Opto-acoustic sensors: Similar to ultrasound, opto-acoustics pick up information from deeper inside the body. This eliminates many of the problems with skin-only type sensors and may become the latest way to gather information on the human body. For example, if part of the body is not getting enough oxygen, this type of body sensor can easily check for oxygenation and reveal the hypoxic areas.

Jesse Jokerst from the University of California San Diego is developing a smart catheter using opto-acoustic sensors. This is designed to ensure that heparin, an anticoagulant, is administered in exact doses by inserting the catheter and continuously testing the heparin levels. The end plan to use catheters like this to automatically dose patients and ensure their medication levels stay as level as they need to be, without constant blood draws.

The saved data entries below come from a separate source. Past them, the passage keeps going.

Lemma worker_step_work env t t' w w' :
  worker_step env t w = Some (w', t') →
  (4 * length (queue (self w')) + task_weight t'
   < 4 * length (queue (self w)) + task_weight t)%nat.
Proof.
  intros Hstep. step_cases;
    repeat match goal with H : queue (self _) = _ |- _ => rewrite H end;
    simpl; lia.
Qed.

(** Every resumption uses up some of the remaining work. *)
Lemma step_work_left env i w w' :
  step env i w = Some w' → (work_left w' < work_left w)%nat.
Proof.
  intros (t & wt & t' & Ht & Hs & ->)%step_inv. unfold work_left; simpl.
  pose proof (worker_step_work _ _ _ _ _ Hs) as Hw.
  pose proof (sum_weights_insert _ _ _ t' Ht) as Hsum. lia.
Qed.

Lemma cancel_work_left w : (work_left (cancel_tasks w) ≤ work_left w)%nat.
Proof.
  unfold work_left. simpl. pose proof (sum_weights_cancel (tasks w)). lia.
Qed.

(** *** What a resumption leaves alone *)

Lemma step_written env i w w' :
  step env i w = Some w' → written w' = written w.
Proof.
  intros (t & wt & t' & Ht & Hs & ->)%step_inv. simpl.
  by eapply worker_step_written.
Qed.

Lemma step_cls env i w w' :
  step env i w = Some w' → cls (self w') = cls (self w).
Proof.
  intros (t & wt & t' & Ht & Hs & ->)%step_inv. simpl.
  by eapply worker_step_cls.
Qed.

Lemma step_config env i w w' :
  step env i w = Some w' → config (self w') = config (self w).
Proof.
  intros (t & wt & t' & Ht & Hs & ->)%step_inv. simpl.
  by eapply worker_step_config.
Qed.

Lemma step_session env i w w' :
  step env i w = Some w' → session (self w') = session (self w).
Proof.
  intros (t & wt & t' & Ht & Hs & ->)%step_inv. simpl.
  by eapply worker_step_session.
Qed.

Lemma step_length_tasks env i w w' :
  step env i w = Some w' → length (tasks w') = length (tasks w).
Proof.
  intros (t & wt & t' & Ht & Hs & ->)%step_inv. simpl. by rewrite length_insert.
Qed.

Lemma worker_step_found_class env t t' w w' :
  worker_step env t w = Some (w', t') →
  Forall (found_of_class (cls (self w))) (found_paths (self w)) →
  Forall (found_of_class (cls (self w'))) (found_paths (self w')).
Proof.
  intros Hstep. step_cases;
    repeat match goal with
           | H : cls (self _) = _ |- _ => rewrite ?H; clear H
           end;
    intros Hall; try done; apply Forall_app; split; try done;
    by repeat constructor.
Qed.

Lemma step_found_class env i w w' :
  step env i w = Some w' →
  Forall (found_of_class (cls (self w))) (found_paths (self w)) →
  Forall (found_of_class (cls (self w'))) (found_paths (self w')).
Proof.
  intros (t & wt & t' & Ht & Hs & ->)%step_inv. simpl.
  by eapply worker_step_found_class.
Qed.

Lemma worker_step_wf env t t' w w' :
  worker_step env t w = Some (w', t') → task_wf env t → task_wf env t'.
Proof. intros Hstep Hwf. by step_cases. Qed.

Lemma step_wf env i w w' :
  step env i w = Some w' →
  Forall (task_wf env) (tasks w) → Forall (task_wf env) (tasks w').
Proof.
  intros (t & wt & t' & Ht & Hs & ->)%step_inv Hall. simpl.
  apply Forall_insert; [done|].
  eapply worker_step_wf; [done|]. by eapply Forall_lookup_1.
Qed.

Pharma Space, Body Sensors, Wireless Body Tech, blood sugar levels, diabetics, Vivo Technology, Abilify MyCite sensor

Abilify MyCite

One recent leap in technology that is designed to work within the Pharma industry is the Abilify MyCite sensor. A common issue for many, including those dealing with schizophrenia, is forgetting whether or not they took their medication. Over the years, there have been multiple ways to track this, including custom packaging with the days of the week. Abilify MyCite takes this to a whole new level.

Each aripiprazole tablet includes a sensor inside it. You simply download an app and it will track the sensor so you can be sure you’ve taken the right meds at the right time. While this technology is still in its infancy, the possibilities are impressive. Imagine the ability to track elderly patients’ use of medications? Or the ability to check if someone has misused and by exactly how much? Simply being able to track patient compliance has many possibilities that could enhance patient health drastically in the long run.

There are some major changes coming to the Pharma industry, thanks to the many advances in biotech. Body sensors will certainly change the way we diagnose conditions and prescribe medicine. From monitoring when someone takes a pill to continuously checking the drug levels in their blood, there are plenty of ways to use sensors. They could be the next step in helping prevent accidental overdoses and ensuring that everyone has the exact amount of medication they need, regardless of size or metabolism.